▶ _Exercise_: Reproduce, please, only the lines from the first line below to the line containing "- intros Hne.", inclusive.

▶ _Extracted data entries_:
Lemma land_truthy (m perm : Z) :
  truthy_int (Z.land m perm) = true
  <-> exists n, 0 <= n /\ Z.testbit perm n = true /\ Z.testbit m n = true.
Proof.
  unfold truthy_int. rewrite negb_true_iff, Z.eqb_neq. split.
  - intros Hne. destruct (nonzero_has_bit _ Hne) as (n & Hn & Hbit).
    rewrite Z.land_spec in Hbit. apply andb_true_iff in Hbit.
    exists n. tauto.
  - intros (n & Hn & Hp & Hm) E.
    assert (Hbit : Z.testbit (Z.land m perm) n = true)
      by (rewrite Z.land_spec, Hp, Hm; reflexivity).
    rewrite E, Z.bits_0 in Hbit. discriminate.
Qed.

Lemma land_falsy (m perm : Z) :
  truthy_int (Z.land m perm) = false
  <-> forall n, 0 <= n -> Z.testbit perm n = true -> Z.testbit m n = false.
Proof.
  split.
  - intros Hf n Hn Hp. destruct (Z.testbit m n) eqn:Hm; [| reflexivity].
    assert (Ht : truthy_int (Z.land m perm) = true)
      by (apply land_truthy; exists n; auto).
    congruence.
  - intros Hall. destruct (truthy_int (Z.land m perm)) eqn:Ht; [| reflexivity].
    apply land_truthy in Ht. destruct Ht as (n & Hn & Hp & Hm).
    rewrite (Hall n Hn Hp) in Hm. discriminate.
Qed.

(** X11. For permission values of any shape the resolver answers true
    exactly when, for every required value, the matched entry denies none of
    its bits and allows at least one of them: a value of several bits passes
    on one allowed bit, and the value 0 never passes. *)
Theorem channelOverwriteHasPermission_values
    (guildID id : string) (overwrites : list RawOverwrite.t)
    (permissions : list Z) :
  (channelOverwriteHasPermission guildID id overwrites permissions = true
   <-> forall perm, In perm permissions ->
         exists o,
           matched_entry guildID id overwrites o /\
           (forall n, 0 <= n -> Z.testbit perm n = true ->
                      Z.testbit (RawOverwrite.deny o) n = false) /\
           (exists n, 0 <= n /\ Z.testbit perm n = true /\
                      Z.testbit (RawOverwrite.allow o) n = true))
  /\ (In 0 permissions ->
      channelOverwriteHasPermission guildID id overwrites permissions
      = false).
Proof.
  assert (Hiff :
            channelOverwriteHasPermission guildID id overwrites permissions
            = true
            <-> forall perm, In perm permissions ->
                  exists o,
                    matched_entry guildID id overwrites o /\
                    (forall n, 0 <= n -> Z.testbit perm n = true ->
                               Z.testbit (RawOverwrite.deny o) n = false) /\
                    (exists n, 0 <= n /\ Z.testbit perm n = true /\
                               Z.testbit (RawOverwrite.allow o) n = true)).
  { unfold channelOverwriteHasPermission. rewrite forallb_forall.
    split; intros H perm Hin; specialize (H perm Hin).
    - unfold overwrite_grants in H.
      destruct (find_overwrite guildID id overwrites) as [o |] eqn:Hf;
        [| discriminate H].
      destruct (truthy_int (Z.land (RawOverwrite.deny o) perm)) eqn:Hd;
        [discriminate H |].
      destruct (truthy_int (Z.land (RawOverwrite.allow o) perm)) eqn:Ha;
        [| discriminate H].
      exists o. split; [apply find_overwrite_matched; exact Hf |].
      split; [apply land_falsy; exact Hd | apply land_truthy; exact Ha].
    - destruct H as (o & Hm & Hd & Ha).
      apply find_overwrite_matched in Hm. unfold overwrite_grants.
      rewrite Hm, (proj2 (land_falsy _ _) Hd), (proj2 (land_truthy _ _) Ha).
      reflexivity. }
  split; [exact Hiff |].
  intros Hzero. apply not_true_is_false. intros Ht.
  destruct (proj1 Hiff Ht 0 Hzero) as (o & _ & _ & n & _ & Hbit & _).
  rewrite Z.bits_0 in Hbit. discriminate.
Qed.

(** X12. Requiring less never turns a yes into a no: when the resolver
    answers true for a list of permissions it answers true for every list
    drawn from it, in any order and with any repetition. *)
Theorem channelOverwriteHasPermission_monotone
    (guildID id : string) (overwrites : list RawOverwrite.t)
    (permissions fewer : list Z) :
  incl fewer permissions ->
  channelOverwriteHasPermission guildID id overwrites permissions = true ->
  channelOverwriteHasPermission guildID id overwrites fewer = true.
Proof.
  unfold channelOverwriteHasPermission. rewrite !forallb_forall.
  intros Hincl H perm Hin. apply H, Hincl, Hin.
Qed.

(** X13. The entry that decides is the first one for the principal, and
    nothing else: entries after it and the root id do not matter; and when
    no entry is for the principal the answer is the one for the root id as
    principal. *)
Theorem channelOverwriteHasPermission_lookup
    (guildID id : string) (permissions : list Z) :
  (forall before o after,
     RawOverwrite.id o = id ->
     (forall x, In x before -> RawOverwrite.id x <> id) ->
     channelOverwriteHasPermission guildID id (before ++ o :: after)
       permissions
     = forallb (overwrite_grants (Some o)) permissions)
  /\ (forall overwrites,
        (forall x, In x overwrites -> RawOverwrite.id x <> id) ->
        channelOverwriteHasPermission guildID id overwrites permissions
        = channelOverwriteHasPermission guildID guildID overwrites
            permissions).
Proof.
  split.
  - intros before o after Hid Hbefore. unfold channelOverwriteHasPermission.
    assert (Hf : find_overwrite guildID id (before ++ o :: after) = Some o).
    { apply find_overwrite_matched. left. exists before, after. auto. }
    rewrite Hf. reflexivity.
  - intros overwrites Hnone. unfold channelOverwriteHasPermission.
    f_equal. f_equal. unfold find_overwrite.
    rewrite (proj2 (find_none_id id overwrites) Hnone). simpl.
    destruct (find (fun perm => (RawOverwrite.id perm =? guildID)%string)
                overwrites); reflexivity.
Qed.

(** A composite value, bits 4 and 10, against an entry that allows only bit
    10; and the same requirement with less. *)
Lemma channelOverwriteHasPermission_monotone_witness :
  channelOverwriteHasPermission "guild" "member"
    [RawOverwrite.mk "member" 1 1024 0] [1024] = true.
Proof.
  apply (channelOverwriteHasPermission_monotone "guild" "member"
           [RawOverwrite.mk "member" 1 1024 0] [1040; 1024] [1024]).
  - intros x [<- | []]. right. left. reflexivity.
  - reflexivity.
Defined.

(** ** The other handlers *)

Section OtherHandlersFacts.

Variable Permissions : string -> Z.
Variable botHasChannelPermissions : string -> list Z -> bool.
Variable botHasPermission : string -> list Z -> bool.

(** X14. [deleteMessages] posts only for a bot that may manage messages and
    for at least two ids; it then posts the first 100 ids, in order, so
    between 2 and 100 of them, takes exactly those out of the caller's array,
    and logs the warning exactly when more than 100 were given. When it
    rejects, the caller's array is as it was. *)
Theorem deleteMessages_contract
    (channelID : string) (ids : list string) (reason : option string) :
  let permitted :=
    botHasChannelPermissions channelID [Permissions "MANAGE_MESSAGES"] in
  match deleteMessages Permissions botHasChannelPermissions channelID ids
          reason with
  | (Resolves body, remaining, warned) =>
      permitted = true /\
      bulk_channelID body = channelID /\
      bulk_reason body = reason /\
      bulk_messages body = firstn 100 ids /\
      (2 <= List.length (bulk_messages body) <= 100)%nat /\
      bulk_messages body ++ remaining = ids /\
      (warned = true <-> (100 < List.length ids)%nat)
  | (Rejects e, remaining, warned) =>
      remaining = ids /\
      warned = false /\
      ((e = MISSING_MANAGE_MESSAGES /\ permitted = false)
       \/ (e = DELETE_MESSAGES_MIN /\ permitted = true /\
           (List.length ids < 2)%nat))
  end.
Proof.
  intros permitted. subst permitted. unfold deleteMessages.
  destruct (botHasChannelPermissions channelID
              [Permissions "MANAGE_MESSAGES"]); cbn [negb].
  2: { split; [reflexivity |]. split; [reflexivity |]. left. auto. }
  destruct (Nat.ltb_spec (List.length ids) 2) as [Hlt | Hge].
  - split; [reflexivity |]. split; [reflexivity |]. right. auto.
  - cbn [bulk_channelID bulk_reason bulk_messages].
    split; [reflexivity |]. split; [reflexivity |].
    split; [reflexivity |]. split; [reflexivity |].
    split; [rewrite length_firstn; lia |].
    split; [apply firstn_skipn |].
    apply Nat.ltb_lt.
Qed.

(** X15. The limit [getAuditLogs] sends lies between 1 and 100: it is the
    caller's limit when that lies between 1 and 100, and 50 when the caller
    gives none or one outside that range. *)
Theorem getAuditLogs_limit
    (guildID : string) (options : GetAuditLogsOptions.t) :
  match getAuditLogs Permissions botHasPermission guildID options with
  | Resolves query =>
      botHasPermission guildID [Permissions "VIEW_AUDIT_LOG"] = true /\
      audit_guildID query = guildID /\
      audit_options query = options /\
      1 <= audit_limit query <= 100 /\
      match GetAuditLogsOptions.limit options with
      | Some l =>
          (1 <= l <= 100 -> audit_limit query = l) /\
          (l < 1 \/ 100 < l -> audit_limit query = 50)
      | None => audit_limit query = 50
      end
  | Rejects e =>
      e = MISSING_VIEW_AUDIT_LOG /\
      botHasPermission guildID [Permissions "VIEW_AUDIT_LOG"] = false
  end.
Proof.
  unfold getAuditLogs.
  destruct (botHasPermission guildID [Permissions "VIEW_AUDIT_LOG"]); simpl;
    [| auto].
  split; [reflexivity |]. split; [reflexivity |]. split; [reflexivity |].
  unfold audit_log_limit, truthy_int.
  destruct (GetAuditLogsOptions.limit options) as [l |]; [| lia].
  destruct (Z.eqb_spec l 0), (Z.geb_spec l 1), (Z.leb_spec l 100); simpl; lia.
Qed.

▶ _Exercise output_:
Lemma land_truthy (m perm : Z) :
  truthy_int (Z.land m perm) = true
  <-> exists n, 0 <= n /\ Z.testbit perm n = true /\ Z.testbit m n = true.
Proof.
  unfold truthy_int. rewrite negb_true_iff, Z.eqb_neq. split.
  - intros Hne. destruct (nonzero_has_bit _ Hne) as (n & Hn & Hbit).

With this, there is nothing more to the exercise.